-------- GIVEN DATA --------
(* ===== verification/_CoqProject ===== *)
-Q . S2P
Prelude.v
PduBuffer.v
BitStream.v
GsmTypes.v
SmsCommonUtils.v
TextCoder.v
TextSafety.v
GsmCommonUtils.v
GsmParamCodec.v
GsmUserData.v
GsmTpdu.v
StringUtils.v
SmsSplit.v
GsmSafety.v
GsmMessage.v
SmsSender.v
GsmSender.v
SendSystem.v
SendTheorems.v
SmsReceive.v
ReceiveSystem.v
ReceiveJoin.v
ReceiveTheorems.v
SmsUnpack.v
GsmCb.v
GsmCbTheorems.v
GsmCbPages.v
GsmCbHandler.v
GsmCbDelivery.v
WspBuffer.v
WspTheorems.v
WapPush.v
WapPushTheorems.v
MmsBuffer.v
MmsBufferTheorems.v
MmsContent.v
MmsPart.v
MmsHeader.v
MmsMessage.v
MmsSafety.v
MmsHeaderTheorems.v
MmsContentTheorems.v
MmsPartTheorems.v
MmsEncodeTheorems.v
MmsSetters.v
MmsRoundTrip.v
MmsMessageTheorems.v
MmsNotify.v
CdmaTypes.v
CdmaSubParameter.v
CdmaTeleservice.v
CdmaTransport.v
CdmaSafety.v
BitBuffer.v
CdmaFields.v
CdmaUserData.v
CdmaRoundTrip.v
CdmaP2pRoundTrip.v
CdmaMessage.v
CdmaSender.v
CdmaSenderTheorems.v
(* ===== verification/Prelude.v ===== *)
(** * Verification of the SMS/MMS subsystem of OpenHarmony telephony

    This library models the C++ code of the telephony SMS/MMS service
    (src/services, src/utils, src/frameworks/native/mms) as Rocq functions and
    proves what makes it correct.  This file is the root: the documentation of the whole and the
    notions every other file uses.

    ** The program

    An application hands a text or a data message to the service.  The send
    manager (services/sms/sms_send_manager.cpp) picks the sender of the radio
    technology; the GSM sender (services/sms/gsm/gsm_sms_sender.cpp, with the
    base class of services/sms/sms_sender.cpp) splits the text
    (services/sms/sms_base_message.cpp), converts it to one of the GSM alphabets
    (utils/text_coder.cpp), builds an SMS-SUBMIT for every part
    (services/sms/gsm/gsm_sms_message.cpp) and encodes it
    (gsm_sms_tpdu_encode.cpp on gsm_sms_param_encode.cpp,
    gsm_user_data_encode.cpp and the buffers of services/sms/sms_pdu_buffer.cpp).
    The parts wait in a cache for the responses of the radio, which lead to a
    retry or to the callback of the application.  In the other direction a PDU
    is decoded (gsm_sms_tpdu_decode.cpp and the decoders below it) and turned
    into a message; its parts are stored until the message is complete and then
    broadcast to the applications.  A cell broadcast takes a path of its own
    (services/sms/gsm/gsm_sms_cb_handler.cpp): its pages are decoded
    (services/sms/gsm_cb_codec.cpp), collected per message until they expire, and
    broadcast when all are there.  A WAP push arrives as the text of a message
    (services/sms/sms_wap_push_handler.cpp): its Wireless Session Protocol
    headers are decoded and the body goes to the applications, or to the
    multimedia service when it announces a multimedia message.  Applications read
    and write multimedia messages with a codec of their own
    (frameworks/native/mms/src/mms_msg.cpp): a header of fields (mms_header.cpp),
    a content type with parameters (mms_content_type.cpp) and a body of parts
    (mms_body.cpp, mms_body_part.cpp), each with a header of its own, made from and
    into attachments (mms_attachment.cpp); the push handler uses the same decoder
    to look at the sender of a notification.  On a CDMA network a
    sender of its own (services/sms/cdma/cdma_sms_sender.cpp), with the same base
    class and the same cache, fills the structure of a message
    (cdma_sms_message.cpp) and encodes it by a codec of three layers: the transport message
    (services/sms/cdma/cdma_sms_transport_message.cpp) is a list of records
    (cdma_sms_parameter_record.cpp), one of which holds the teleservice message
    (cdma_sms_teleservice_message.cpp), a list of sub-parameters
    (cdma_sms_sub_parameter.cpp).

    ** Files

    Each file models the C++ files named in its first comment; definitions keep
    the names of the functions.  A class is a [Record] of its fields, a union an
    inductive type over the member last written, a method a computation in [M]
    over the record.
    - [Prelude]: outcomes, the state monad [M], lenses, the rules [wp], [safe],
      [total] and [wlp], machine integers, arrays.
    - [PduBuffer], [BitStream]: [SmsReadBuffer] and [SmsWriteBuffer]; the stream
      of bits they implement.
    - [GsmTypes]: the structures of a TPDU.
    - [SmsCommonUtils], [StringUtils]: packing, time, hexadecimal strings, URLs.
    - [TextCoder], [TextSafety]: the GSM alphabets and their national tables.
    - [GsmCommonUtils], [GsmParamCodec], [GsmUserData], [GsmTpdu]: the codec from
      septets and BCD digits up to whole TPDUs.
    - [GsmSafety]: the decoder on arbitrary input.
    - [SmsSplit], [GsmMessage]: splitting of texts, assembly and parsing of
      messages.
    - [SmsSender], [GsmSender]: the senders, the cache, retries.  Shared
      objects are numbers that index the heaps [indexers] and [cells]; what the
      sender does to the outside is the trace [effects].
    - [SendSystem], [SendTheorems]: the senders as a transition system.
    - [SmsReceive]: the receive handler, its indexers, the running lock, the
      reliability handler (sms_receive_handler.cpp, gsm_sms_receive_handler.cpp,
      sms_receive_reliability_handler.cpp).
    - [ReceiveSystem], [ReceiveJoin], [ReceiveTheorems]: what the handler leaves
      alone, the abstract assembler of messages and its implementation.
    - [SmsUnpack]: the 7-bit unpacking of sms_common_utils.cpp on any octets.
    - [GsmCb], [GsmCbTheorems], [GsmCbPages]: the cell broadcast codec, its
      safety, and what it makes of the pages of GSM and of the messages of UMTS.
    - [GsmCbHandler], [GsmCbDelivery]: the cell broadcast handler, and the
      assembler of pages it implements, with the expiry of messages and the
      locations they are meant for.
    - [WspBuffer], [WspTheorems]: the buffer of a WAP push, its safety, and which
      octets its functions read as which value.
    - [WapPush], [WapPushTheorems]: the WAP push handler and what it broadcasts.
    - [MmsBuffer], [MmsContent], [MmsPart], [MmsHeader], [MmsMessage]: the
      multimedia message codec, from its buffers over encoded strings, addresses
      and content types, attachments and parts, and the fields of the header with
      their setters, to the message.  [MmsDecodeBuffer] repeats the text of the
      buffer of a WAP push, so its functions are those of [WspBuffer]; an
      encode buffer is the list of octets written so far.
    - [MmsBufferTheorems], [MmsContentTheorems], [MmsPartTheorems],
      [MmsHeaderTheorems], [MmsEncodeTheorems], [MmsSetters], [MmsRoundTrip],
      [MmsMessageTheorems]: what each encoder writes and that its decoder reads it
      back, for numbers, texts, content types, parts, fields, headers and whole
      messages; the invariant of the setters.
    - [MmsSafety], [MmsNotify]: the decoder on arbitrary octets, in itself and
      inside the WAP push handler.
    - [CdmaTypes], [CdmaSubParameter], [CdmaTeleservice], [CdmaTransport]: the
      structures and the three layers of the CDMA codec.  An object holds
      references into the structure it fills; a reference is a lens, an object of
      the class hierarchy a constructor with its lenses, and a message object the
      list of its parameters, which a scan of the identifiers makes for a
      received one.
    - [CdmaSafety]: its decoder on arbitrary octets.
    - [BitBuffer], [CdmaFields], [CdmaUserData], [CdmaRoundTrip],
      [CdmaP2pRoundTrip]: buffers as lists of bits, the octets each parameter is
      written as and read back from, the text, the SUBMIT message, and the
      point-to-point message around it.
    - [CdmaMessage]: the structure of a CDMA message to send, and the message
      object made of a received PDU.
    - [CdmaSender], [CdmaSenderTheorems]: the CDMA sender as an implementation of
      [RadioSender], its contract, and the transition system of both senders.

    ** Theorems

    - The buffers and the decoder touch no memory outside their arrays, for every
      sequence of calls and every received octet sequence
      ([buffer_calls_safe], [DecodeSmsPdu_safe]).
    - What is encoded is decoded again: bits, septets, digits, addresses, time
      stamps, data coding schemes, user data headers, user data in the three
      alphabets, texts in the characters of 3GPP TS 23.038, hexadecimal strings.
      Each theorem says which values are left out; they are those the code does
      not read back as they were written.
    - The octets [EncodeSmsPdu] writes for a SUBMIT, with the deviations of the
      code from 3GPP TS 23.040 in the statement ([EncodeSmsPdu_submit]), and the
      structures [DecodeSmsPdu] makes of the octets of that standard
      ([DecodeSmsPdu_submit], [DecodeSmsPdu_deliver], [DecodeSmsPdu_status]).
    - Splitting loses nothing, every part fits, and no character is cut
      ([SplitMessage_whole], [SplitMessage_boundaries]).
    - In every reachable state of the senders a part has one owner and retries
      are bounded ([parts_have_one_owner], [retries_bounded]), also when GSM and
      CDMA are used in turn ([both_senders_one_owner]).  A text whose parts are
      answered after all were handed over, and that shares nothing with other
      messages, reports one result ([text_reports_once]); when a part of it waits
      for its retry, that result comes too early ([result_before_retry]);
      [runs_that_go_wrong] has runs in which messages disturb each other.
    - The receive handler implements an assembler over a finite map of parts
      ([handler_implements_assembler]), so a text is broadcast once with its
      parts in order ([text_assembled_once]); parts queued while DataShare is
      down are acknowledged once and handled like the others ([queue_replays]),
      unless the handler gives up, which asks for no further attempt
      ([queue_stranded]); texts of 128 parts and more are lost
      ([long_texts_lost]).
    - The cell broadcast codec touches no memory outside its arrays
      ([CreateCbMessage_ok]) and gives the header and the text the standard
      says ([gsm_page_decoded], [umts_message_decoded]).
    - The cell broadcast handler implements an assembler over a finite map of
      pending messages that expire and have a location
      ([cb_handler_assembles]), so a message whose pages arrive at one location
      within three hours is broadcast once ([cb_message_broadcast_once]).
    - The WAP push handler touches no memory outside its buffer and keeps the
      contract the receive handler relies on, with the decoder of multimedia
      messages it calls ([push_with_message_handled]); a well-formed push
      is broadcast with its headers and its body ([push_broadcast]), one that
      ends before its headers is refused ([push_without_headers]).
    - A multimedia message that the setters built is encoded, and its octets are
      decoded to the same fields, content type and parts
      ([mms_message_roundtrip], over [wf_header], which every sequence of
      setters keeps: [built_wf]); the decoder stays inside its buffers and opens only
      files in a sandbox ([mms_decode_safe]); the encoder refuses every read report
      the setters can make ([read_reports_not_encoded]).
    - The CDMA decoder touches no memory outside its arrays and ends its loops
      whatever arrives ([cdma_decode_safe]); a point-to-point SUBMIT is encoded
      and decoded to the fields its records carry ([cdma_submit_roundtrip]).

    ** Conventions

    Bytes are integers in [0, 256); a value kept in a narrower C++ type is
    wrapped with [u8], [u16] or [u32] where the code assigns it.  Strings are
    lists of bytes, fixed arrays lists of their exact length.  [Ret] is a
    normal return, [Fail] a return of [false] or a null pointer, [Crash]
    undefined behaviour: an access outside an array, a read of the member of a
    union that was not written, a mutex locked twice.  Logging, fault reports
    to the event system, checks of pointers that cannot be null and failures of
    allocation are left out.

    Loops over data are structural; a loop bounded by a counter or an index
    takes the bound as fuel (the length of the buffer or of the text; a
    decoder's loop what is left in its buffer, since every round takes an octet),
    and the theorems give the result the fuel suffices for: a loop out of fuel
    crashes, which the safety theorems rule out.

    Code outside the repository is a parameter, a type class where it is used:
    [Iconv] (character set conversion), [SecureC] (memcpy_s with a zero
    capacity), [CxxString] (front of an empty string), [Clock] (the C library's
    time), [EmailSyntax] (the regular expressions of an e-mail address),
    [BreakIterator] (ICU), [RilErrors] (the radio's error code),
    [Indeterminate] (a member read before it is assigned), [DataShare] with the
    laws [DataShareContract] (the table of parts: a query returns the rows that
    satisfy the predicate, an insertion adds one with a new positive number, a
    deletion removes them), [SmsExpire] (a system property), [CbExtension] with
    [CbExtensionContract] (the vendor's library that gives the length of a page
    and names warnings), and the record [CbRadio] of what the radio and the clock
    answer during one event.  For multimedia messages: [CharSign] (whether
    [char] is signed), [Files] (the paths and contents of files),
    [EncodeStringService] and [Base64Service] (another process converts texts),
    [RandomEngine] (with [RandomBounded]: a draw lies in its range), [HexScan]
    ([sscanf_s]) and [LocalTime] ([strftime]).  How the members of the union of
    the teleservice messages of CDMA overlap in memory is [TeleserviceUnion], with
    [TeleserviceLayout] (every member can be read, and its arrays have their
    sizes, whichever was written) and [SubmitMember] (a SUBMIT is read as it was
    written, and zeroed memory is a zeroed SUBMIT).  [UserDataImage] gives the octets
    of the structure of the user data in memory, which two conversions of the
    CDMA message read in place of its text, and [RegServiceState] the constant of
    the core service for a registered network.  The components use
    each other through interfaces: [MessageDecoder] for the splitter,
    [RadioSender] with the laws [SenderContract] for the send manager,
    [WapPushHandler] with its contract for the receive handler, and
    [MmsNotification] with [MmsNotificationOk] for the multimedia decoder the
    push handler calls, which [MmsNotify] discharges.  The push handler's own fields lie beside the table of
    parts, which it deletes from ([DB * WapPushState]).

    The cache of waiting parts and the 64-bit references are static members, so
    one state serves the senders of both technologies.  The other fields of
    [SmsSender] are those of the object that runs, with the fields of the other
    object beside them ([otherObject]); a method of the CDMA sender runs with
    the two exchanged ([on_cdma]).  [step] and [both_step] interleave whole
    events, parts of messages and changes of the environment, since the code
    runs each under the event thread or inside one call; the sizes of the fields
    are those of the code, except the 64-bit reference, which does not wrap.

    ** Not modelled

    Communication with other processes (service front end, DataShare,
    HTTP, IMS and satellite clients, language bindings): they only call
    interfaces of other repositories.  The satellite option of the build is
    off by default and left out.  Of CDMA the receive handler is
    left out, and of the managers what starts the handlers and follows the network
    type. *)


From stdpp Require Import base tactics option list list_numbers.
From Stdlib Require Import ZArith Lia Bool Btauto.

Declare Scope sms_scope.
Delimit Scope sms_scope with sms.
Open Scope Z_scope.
--------
* WHAT YOU WILL DO *
Using the records above, copy word for word the line with "is broadcast with", the line with "decoded to the same", and every line between them.

* REPLY *
      is broadcast with its headers and its body ([push_broadcast]), one that
      ends before its headers is refused ([push_without_headers]).
    - A multimedia message that the setters built is encoded, and its octets are
      decoded to the same fields, content type and parts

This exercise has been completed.